ABOUT THIS TASK »
Total the lines of the listing below that hold the word "calls". Output nothing except that number.

○ ○ ○ ○ ○ ○ ○

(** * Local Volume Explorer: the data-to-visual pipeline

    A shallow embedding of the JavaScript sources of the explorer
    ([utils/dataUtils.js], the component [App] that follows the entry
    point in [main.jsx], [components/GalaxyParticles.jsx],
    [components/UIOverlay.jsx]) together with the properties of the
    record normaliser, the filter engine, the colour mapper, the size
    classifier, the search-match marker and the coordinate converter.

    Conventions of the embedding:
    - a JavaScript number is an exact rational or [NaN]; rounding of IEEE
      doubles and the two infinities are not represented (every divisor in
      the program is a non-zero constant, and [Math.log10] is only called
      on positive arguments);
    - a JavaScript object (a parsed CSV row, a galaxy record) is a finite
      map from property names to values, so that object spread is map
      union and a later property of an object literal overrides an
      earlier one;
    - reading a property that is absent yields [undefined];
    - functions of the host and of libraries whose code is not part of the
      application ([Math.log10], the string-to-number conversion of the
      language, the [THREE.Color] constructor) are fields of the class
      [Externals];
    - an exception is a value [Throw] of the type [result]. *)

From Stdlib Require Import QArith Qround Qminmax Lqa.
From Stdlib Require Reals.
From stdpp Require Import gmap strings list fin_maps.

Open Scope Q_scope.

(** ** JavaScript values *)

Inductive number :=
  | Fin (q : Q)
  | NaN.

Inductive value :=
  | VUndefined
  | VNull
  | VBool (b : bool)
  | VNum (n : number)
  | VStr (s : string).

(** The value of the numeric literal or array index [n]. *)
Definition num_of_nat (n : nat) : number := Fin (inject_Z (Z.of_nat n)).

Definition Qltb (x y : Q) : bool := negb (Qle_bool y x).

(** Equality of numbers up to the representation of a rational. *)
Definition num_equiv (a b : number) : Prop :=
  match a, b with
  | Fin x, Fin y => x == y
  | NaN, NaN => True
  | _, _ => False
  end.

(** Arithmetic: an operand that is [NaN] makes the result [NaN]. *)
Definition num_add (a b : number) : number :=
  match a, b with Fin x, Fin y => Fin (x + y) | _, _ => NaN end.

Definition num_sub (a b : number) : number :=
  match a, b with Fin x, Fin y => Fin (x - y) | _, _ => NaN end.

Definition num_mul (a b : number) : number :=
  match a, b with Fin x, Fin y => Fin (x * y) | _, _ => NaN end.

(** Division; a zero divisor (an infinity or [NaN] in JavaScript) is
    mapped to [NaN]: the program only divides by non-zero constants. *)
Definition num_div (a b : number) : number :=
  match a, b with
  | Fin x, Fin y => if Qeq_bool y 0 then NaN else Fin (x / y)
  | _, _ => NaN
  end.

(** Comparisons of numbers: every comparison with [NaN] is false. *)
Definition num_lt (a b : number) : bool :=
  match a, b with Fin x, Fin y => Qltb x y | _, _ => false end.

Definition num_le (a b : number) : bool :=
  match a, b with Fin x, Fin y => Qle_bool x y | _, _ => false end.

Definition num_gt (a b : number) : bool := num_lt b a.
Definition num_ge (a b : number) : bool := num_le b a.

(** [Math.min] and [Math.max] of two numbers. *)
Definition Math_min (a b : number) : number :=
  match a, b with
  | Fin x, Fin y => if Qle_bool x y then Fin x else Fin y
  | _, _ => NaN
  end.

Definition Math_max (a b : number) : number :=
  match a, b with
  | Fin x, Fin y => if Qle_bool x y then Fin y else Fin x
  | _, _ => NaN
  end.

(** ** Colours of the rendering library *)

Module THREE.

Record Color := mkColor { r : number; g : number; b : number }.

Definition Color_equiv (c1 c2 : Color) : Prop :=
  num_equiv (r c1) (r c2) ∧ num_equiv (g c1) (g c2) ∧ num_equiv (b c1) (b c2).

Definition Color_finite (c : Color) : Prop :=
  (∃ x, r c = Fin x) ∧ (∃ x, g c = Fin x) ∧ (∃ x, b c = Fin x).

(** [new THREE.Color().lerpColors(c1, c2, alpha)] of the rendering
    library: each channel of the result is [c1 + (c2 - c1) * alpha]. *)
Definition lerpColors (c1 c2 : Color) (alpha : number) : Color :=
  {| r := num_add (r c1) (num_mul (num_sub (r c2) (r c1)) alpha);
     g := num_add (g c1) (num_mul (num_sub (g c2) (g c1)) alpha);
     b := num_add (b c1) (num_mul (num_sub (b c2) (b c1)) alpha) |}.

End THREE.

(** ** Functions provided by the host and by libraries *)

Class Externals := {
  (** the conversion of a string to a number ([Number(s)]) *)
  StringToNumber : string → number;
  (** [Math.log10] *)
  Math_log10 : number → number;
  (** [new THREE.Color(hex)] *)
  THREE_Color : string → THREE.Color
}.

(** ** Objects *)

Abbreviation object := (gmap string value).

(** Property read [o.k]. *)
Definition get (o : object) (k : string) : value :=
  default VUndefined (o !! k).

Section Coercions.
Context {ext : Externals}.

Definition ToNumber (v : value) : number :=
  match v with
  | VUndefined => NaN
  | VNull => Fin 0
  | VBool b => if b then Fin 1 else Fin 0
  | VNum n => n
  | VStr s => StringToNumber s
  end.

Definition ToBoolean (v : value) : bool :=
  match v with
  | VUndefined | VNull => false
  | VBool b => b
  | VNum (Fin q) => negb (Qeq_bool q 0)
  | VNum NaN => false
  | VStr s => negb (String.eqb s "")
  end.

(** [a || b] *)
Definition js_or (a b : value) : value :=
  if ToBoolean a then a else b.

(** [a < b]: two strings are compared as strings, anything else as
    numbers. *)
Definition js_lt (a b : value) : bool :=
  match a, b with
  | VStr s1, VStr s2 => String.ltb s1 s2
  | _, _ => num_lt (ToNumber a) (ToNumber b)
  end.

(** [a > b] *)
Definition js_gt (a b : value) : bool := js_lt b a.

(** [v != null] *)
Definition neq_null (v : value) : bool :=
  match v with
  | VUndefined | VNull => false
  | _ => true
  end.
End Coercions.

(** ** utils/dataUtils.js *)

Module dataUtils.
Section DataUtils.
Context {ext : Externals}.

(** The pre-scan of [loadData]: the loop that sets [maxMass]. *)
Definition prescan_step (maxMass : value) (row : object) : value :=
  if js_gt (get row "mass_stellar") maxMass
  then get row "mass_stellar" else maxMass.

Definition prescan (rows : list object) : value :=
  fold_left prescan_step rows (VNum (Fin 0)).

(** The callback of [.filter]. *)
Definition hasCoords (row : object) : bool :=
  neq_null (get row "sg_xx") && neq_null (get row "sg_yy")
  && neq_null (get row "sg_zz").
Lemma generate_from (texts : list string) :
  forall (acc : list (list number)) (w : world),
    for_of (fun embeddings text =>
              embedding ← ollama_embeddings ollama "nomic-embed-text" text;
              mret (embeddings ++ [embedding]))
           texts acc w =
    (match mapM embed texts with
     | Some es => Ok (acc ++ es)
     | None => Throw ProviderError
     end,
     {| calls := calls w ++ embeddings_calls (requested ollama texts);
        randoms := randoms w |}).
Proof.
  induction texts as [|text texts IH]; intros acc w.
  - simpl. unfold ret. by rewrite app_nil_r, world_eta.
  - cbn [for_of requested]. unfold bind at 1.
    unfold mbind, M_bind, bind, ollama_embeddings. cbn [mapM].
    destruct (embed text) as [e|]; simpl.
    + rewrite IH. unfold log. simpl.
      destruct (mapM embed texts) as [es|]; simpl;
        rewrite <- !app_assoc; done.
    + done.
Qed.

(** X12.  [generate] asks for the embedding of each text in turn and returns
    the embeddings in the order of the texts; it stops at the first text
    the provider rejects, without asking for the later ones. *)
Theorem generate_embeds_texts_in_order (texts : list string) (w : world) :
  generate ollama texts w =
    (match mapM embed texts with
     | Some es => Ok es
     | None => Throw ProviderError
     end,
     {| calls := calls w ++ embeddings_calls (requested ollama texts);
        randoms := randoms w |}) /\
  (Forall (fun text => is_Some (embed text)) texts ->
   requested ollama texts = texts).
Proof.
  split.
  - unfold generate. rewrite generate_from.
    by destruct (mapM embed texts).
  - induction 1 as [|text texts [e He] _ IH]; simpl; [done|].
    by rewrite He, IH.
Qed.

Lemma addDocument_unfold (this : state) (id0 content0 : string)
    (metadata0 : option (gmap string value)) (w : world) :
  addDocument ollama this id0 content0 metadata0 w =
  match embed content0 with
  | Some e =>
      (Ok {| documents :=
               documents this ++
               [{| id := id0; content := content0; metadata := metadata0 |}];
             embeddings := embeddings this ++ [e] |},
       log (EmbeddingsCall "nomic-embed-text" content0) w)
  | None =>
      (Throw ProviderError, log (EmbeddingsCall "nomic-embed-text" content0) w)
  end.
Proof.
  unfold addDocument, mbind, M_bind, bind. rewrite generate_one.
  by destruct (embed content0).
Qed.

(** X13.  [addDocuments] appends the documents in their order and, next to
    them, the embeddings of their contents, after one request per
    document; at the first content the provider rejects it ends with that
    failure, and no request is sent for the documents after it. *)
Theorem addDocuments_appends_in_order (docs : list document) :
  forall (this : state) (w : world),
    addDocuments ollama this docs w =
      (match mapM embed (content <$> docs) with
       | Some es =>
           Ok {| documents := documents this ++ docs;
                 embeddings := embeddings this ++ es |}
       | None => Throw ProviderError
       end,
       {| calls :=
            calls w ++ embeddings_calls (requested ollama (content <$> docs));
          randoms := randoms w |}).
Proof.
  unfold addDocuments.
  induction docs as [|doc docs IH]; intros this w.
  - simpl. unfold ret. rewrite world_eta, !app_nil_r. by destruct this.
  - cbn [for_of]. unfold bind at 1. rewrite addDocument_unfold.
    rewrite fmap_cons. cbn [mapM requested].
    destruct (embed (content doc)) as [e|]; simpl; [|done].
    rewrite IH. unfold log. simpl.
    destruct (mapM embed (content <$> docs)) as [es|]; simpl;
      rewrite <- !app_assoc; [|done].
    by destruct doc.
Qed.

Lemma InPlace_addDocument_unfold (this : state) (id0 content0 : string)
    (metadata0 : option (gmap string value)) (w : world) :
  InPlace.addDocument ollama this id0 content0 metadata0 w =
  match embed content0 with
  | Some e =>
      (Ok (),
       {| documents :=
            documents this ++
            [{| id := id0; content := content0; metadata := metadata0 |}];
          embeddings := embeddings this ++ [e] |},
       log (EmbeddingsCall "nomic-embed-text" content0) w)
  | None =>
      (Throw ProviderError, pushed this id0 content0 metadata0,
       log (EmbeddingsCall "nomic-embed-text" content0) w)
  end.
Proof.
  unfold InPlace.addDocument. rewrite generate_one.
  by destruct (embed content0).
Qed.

○ ○ ○ ○ ○ ○ ○

EXPECTED ANSWER »
4